• WHAT THIS TASK INVOLVES:
After locating the line that contains "Lemma lor_128 x" in the data below, set down exactly that line and each one after it through the line that contains "byte_of (length_digit n)", and nothing more.

• DATASET:
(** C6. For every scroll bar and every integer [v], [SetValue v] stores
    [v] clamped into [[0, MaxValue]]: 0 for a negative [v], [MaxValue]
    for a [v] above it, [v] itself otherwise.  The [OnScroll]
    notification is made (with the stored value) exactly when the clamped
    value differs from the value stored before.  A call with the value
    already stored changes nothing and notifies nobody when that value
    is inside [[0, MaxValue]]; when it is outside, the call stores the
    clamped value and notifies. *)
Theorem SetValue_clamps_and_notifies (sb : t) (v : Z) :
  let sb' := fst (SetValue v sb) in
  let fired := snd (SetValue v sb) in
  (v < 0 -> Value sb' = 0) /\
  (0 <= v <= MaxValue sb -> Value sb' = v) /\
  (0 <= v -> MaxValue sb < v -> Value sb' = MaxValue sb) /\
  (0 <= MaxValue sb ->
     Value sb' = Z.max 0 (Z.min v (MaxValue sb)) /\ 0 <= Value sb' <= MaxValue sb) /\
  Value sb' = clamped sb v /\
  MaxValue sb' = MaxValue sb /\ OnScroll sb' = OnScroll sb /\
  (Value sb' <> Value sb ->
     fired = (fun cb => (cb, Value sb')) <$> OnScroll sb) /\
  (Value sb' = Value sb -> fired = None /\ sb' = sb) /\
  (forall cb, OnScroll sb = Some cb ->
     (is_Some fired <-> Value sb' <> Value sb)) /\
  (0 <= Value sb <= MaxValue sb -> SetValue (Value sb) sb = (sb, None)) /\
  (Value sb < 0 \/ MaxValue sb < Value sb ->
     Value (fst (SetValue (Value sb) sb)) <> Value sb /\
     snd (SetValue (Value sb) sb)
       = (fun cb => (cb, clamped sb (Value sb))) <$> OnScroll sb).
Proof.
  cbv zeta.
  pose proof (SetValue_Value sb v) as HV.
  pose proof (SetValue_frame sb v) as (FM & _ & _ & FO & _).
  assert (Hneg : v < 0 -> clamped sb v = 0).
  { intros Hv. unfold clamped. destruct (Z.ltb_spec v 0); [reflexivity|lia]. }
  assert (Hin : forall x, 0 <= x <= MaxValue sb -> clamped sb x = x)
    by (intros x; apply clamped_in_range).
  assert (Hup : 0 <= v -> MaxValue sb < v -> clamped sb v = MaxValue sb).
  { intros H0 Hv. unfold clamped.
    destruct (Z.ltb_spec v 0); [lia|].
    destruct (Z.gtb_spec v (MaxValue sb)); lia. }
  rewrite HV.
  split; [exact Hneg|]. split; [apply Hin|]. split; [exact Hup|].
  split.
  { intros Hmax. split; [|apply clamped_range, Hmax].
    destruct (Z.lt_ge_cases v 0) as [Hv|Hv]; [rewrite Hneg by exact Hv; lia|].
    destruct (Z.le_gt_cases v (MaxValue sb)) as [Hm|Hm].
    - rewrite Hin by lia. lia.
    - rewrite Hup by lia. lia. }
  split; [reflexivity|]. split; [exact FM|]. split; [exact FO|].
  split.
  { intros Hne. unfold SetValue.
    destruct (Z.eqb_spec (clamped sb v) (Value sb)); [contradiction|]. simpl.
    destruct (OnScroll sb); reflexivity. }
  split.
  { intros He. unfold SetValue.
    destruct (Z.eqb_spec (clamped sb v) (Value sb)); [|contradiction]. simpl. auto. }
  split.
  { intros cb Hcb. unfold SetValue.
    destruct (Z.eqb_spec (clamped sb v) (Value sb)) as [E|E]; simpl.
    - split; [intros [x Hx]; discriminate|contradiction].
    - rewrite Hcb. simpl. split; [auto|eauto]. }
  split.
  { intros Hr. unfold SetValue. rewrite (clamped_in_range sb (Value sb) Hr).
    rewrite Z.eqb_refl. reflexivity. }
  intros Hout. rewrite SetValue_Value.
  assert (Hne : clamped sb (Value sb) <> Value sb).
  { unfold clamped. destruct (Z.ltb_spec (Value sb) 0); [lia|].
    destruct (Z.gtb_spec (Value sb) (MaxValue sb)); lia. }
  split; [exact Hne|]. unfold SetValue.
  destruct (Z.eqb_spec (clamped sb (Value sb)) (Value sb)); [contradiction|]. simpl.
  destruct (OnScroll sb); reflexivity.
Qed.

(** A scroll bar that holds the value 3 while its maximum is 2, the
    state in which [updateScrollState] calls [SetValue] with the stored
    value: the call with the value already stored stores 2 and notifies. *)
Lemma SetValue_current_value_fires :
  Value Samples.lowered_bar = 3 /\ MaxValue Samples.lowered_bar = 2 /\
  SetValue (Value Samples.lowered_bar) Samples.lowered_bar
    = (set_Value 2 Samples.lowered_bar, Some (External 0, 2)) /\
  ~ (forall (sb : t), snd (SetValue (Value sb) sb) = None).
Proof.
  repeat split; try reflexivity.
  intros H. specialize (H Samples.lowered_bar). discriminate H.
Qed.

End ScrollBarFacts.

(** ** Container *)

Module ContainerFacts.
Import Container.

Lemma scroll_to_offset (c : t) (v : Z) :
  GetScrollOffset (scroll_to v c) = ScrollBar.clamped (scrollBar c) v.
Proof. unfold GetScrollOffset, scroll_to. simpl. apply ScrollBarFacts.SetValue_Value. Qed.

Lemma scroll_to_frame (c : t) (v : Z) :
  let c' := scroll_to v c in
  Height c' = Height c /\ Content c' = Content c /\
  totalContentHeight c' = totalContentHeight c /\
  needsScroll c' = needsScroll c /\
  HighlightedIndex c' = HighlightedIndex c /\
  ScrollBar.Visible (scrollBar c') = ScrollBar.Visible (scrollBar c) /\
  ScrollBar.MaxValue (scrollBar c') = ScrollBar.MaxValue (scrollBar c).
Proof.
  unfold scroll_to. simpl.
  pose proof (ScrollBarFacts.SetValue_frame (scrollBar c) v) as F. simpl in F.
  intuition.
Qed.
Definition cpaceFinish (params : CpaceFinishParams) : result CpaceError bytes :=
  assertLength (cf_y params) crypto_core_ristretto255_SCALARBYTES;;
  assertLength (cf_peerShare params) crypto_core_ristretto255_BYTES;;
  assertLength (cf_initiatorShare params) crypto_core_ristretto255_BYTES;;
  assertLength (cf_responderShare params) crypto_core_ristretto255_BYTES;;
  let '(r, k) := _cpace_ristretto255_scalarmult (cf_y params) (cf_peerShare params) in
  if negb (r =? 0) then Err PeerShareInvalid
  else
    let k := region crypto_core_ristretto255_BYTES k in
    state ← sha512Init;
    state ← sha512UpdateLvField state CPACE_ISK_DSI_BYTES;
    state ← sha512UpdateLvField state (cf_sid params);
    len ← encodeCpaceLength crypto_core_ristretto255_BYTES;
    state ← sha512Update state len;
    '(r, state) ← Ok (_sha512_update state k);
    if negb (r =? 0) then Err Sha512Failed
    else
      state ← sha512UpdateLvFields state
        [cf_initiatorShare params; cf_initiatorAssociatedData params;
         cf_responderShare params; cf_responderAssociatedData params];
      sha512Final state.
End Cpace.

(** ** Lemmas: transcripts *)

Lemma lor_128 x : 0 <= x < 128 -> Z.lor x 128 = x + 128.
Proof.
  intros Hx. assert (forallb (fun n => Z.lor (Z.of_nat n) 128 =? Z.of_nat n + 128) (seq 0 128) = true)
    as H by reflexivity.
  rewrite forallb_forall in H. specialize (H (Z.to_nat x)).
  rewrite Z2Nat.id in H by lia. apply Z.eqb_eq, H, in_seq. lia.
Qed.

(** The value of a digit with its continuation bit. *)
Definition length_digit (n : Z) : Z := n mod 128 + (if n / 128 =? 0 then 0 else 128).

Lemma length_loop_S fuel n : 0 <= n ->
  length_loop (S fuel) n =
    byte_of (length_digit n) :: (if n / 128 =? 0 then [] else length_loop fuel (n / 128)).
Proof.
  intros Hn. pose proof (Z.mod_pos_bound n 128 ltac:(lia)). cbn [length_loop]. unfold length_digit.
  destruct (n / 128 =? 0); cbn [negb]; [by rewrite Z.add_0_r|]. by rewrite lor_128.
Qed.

• WRITTEN RESPONSE:
Lemma lor_128 x : 0 <= x < 128 -> Z.lor x 128 = x + 128.
Proof.
  intros Hx. assert (forallb (fun n => Z.lor (Z.of_nat n) 128 =? Z.of_nat n + 128) (seq 0 128) = true)
    as H by reflexivity.
  rewrite forallb_forall in H. specialize (H (Z.to_nat x)).
  rewrite Z2Nat.id in H by lia. apply Z.eqb_eq, H, in_seq. lia.
Qed.

(** The value of a digit with its continuation bit. *)
Definition length_digit (n : Z) : Z := n mod 128 + (if n / 128 =? 0 then 0 else 128).

Lemma length_loop_S fuel n : 0 <= n ->
  length_loop (S fuel) n =
    byte_of (length_digit n) :: (if n / 128 =? 0 then [] else length_loop fuel (n / 128)).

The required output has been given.